▶ _What is required_
Give the lines below again exactly, starting with the line that holds "intros [[Ha | <-] Hab]." and going on through the line that holds "by (repeat apply".

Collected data
=== Begin Enclosure ===

Lemma chaos_trace_descends (deltas : list R) :
  forall p, 0 < p -> Forall (fun d => 0 <= d) deltas ->
    Sorted Rge (p :: progress_trace p (map (fun d => (CHAOS, d)) deltas)) /\
    Forall (fun q => 0 < q <= p)
           (progress_trace p (map (fun d => (CHAOS, d)) deltas)).
Proof.
  induction deltas as [| d rest IH]; intros p Hp Hall; simpl.
  - split; repeat constructor.
  - inversion Hall as [| ? ? Hd Hrest]; subst.
    pose proof (damp_fraction speed d speed_nonneg Hd) as Hf.
    pose proof (frame_toward_chaos p d) as Heq.
    assert (0 < LuxuryScene_frame CHAOS p d <= p) as Hstep
      by (rewrite Heq; nra).
    destruct (IH (LuxuryScene_frame CHAOS p d) (proj1 Hstep) Hrest)
      as [Hsorted Hbound].
    split.
    + constructor; [exact Hsorted |]. constructor. lra.
    + constructor; [exact Hstep |].
      eapply Forall_impl; [| exact Hbound]. simpl. intros q Hq. lra.
Qed.

Lemma last_cons (a d : R) (l : list R) : last (a :: l) d = last l a.
Proof.
  revert a d. induction l as [| b l IH]; intros a d; [reflexivity |].
  change (last (a :: b :: l) d) with (last (b :: l) d).
  rewrite !IH. reflexivity.
Qed.

(** After frames at CHAOS the progress is the initial value decayed
    exponentially in the total time elapsed. *)
Lemma chaos_trace_last (deltas : list R) :
  forall p,
    last (progress_trace p (map (fun d => (CHAOS, d)) deltas)) p
    = p * exp (- speed * fold_right Rplus 0 deltas).
Proof.
  induction deltas as [| d rest IH]; intros p;
    cbn [map progress_trace fold_right].
  - simpl. rewrite Rmult_0_r, exp_0. ring.
  - rewrite last_cons, IH, frame_toward_chaos.
    replace (- speed * (d + fold_right Rplus 0 rest))
      with (- speed * d + - speed * fold_right Rplus 0 rest) by ring.
    rewrite exp_plus. ring.
Qed.

(** C5: for every progress value, every target value and every
    non-negative frame delta, the damped update of the scene returns a
    value between the current value and the target, both included;
    and from progress 1, the initial value of a FORMED scene, with the
    mode at CHAOS (target 0), the per-frame progress values never
    increase, stay above 0, and end at [exp (- speed * total time)]. *)
Theorem damp_approaches_without_overshoot
    (p T delta : R) (deltas : list R) :
  0 <= delta -> Forall (fun d => 0 <= d) deltas ->
  Rmin p T <= damp p T speed delta <= Rmax p T /\
  Sorted Rge (initial_progress FORMED ::
              progress_trace (initial_progress FORMED)
                (map (fun d => (CHAOS, d)) deltas)) /\
  Forall (fun q => 0 < q <= 1)
         (progress_trace (initial_progress FORMED)
            (map (fun d => (CHAOS, d)) deltas)) /\
  last (progress_trace (initial_progress FORMED)
          (map (fun d => (CHAOS, d)) deltas)) (initial_progress FORMED)
  = exp (- speed * fold_right Rplus 0 deltas).
Proof.
  intros Hd Hall. split; [| rewrite <- and_assoc; split].
  - apply damp_between; [apply speed_nonneg | assumption].
  - apply chaos_trace_descends; [simpl; lra | assumption].
  - rewrite chaos_trace_last. simpl. ring.
Qed.

Lemma damp_approaches_without_overshoot_witness :
  Rmin (1 / 4) 1 <= damp (1 / 4) 1 speed (1 / 60) <= Rmax (1 / 4) 1 /\
  Sorted Rge (initial_progress FORMED ::
              progress_trace (initial_progress FORMED)
                (map (fun d => (CHAOS, d)) [1 / 60; 1 / 30])) /\
  Forall (fun q => 0 < q <= 1)
         (progress_trace (initial_progress FORMED)
            (map (fun d => (CHAOS, d)) [1 / 60; 1 / 30])) /\
  last (progress_trace (initial_progress FORMED)
          (map (fun d => (CHAOS, d)) [1 / 60; 1 / 30]))
       (initial_progress FORMED)
  = exp (- speed * fold_right Rplus 0 [1 / 60; 1 / 30]).
Proof.
  apply (damp_approaches_without_overshoot (1 / 4) 1 (1 / 60)
           [1 / 60; 1 / 30]).
  - lra.
  - repeat constructor; lra.
Defined.

End Damping.

(** ** Point samplers *)

Section Samplers.

Lemma cbrt_pos (a : R) : 0 < a -> cbrt a = Rpower a (/ 3).
Proof. intros Ha. unfold cbrt. destruct (Rlt_dec 0 a); [reflexivity | lra]. Qed.

Lemma cbrt_0 : cbrt 0 = 0.
Proof.
  unfold cbrt. destruct (Rlt_dec 0 0); [lra |].
  destruct (Rlt_dec 0 0); [lra | reflexivity].
Qed.

Lemma cbrt_neg (a : R) : a < 0 -> cbrt a = - Rpower (- a) (/ 3).
Proof.
  intros Ha. unfold cbrt. destruct (Rlt_dec 0 a); [lra |].
  destruct (Rlt_dec a 0); [reflexivity | lra].
Qed.

Lemma Rpower_third_cube (a : R) :
  0 < a -> Rpower a (/ 3) * Rpower a (/ 3) * Rpower a (/ 3) = a.
Proof.
  intros Ha. rewrite <- !Rpower_plus.
  replace (/ 3 + / 3 + / 3) with 1 by lra. now apply Rpower_1.
Qed.

(** [cbrt] is the cube root. *)
Lemma cbrt_cube (a : R) : cbrt a * cbrt a * cbrt a = a.
Proof.
  destruct (Rtotal_order a 0) as [Hneg | [-> | Hpos]].
  - rewrite cbrt_neg by assumption.
    pose proof (Rpower_third_cube (- a) ltac:(lra)). lra.
  - rewrite cbrt_0. ring.
  - rewrite cbrt_pos by assumption. now apply Rpower_third_cube.
Qed.

Lemma cbrt_nonneg (a : R) : 0 <= a -> 0 <= cbrt a.
Proof.
  intros [Ha | <-].
  - rewrite cbrt_pos by assumption. left. apply exp_pos.
  - rewrite cbrt_0. lra.
Qed.

Lemma cbrt_increasing (a b : R) : 0 <= a < b -> cbrt a < cbrt b.
Proof.
  intros [[Ha | <-] Hab].
  - rewrite !cbrt_pos by lra. apply Rlt_Rpower_l; lra.
  - rewrite cbrt_0, cbrt_pos by assumption. apply exp_pos.
Qed.

Lemma cbrt_of_cube (c : R) : 0 < c -> cbrt (c * c * c) = c.
Proof.
  intros Hc. assert (0 < c * c * c) as Hccc
    by (repeat apply Rmult_lt_0_compat; assumption).
  rewrite cbrt_pos by assumption. unfold Rpower.
  rewrite !ln_mult by (try apply Rmult_lt_0_compat; assumption).
  replace (/ 3 * (ln c + ln c + ln c)) with (ln c) by lra.
  now apply exp_ln.
Qed.

Lemma cbrt_eighth : cbrt (1 / 8) = 1 / 2.
Proof.
  replace (1 / 8) with (1 / 2 * (1 / 2) * (1 / 2)) by lra.
  apply cbrt_of_cube. lra.
Qed.

Lemma cbrt_one : cbrt 1 = 1.
Proof.
  replace 1 with (1 * 1 * 1) at 1 by ring. apply cbrt_of_cube. lra.
Qed.

Lemma cbrt_below_half (w : R) : 0 <= w -> (cbrt w < 1 / 2 <-> w < 1 / 8).
Proof.
  intros Hw. split; intros H.
  - destruct (Rlt_le_dec w (1 / 8)) as [Hlt | Hge]; [assumption |].
    destruct Hge as [Hgt | Heq].
    + pose proof (cbrt_increasing (1 / 8) w ltac:(lra)) as Hinc.
      rewrite cbrt_eighth in Hinc. lra.
    + rewrite <- Heq, cbrt_eighth in H. lra.
  - rewrite <- cbrt_eighth. apply cbrt_increasing. lra.
Qed.

(** The norm of the point in spherical coordinates is its radius. *)
Lemma spherical_norm (r phi theta : R) :
  0 <= r ->
  Vector3.length (Vector3.new (r * sin phi * cos theta)
                              (r * sin phi * sin theta)
                              (r * cos phi)) = r.
Proof.
  intros Hr. unfold Vector3.length. simpl.
  pose proof (sin2_cos2 phi) as Hphi. pose proof (sin2_cos2 theta) as Hth.
  unfold Rsqr in Hphi, Hth.
  replace (r * sin phi * cos theta * (r * sin phi * cos theta) +
           r * sin phi * sin theta * (r * sin phi * sin theta) +
           r * cos phi * (r * cos phi))
    with (r * r * (sin phi * sin phi *
                     (sin theta * sin theta + cos theta * cos theta)
                   + cos phi * cos phi)) by ring.
  rewrite Hth, Rmult_1_r, Hphi, Rmult_1_r. now apply sqrt_square.
Qed.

=== End Enclosure ===

▶ _Expected answer_
  intros [[Ha | <-] Hab].
  - rewrite !cbrt_pos by lra. apply Rlt_Rpower_l; lra.
  - rewrite cbrt_0, cbrt_pos by assumption. apply exp_pos.
Qed.

Lemma cbrt_of_cube (c : R) : 0 < c -> cbrt (c * c * c) = c.
Proof.
  intros Hc. assert (0 < c * c * c) as Hccc
    by (repeat apply Rmult_lt_0_compat; assumption).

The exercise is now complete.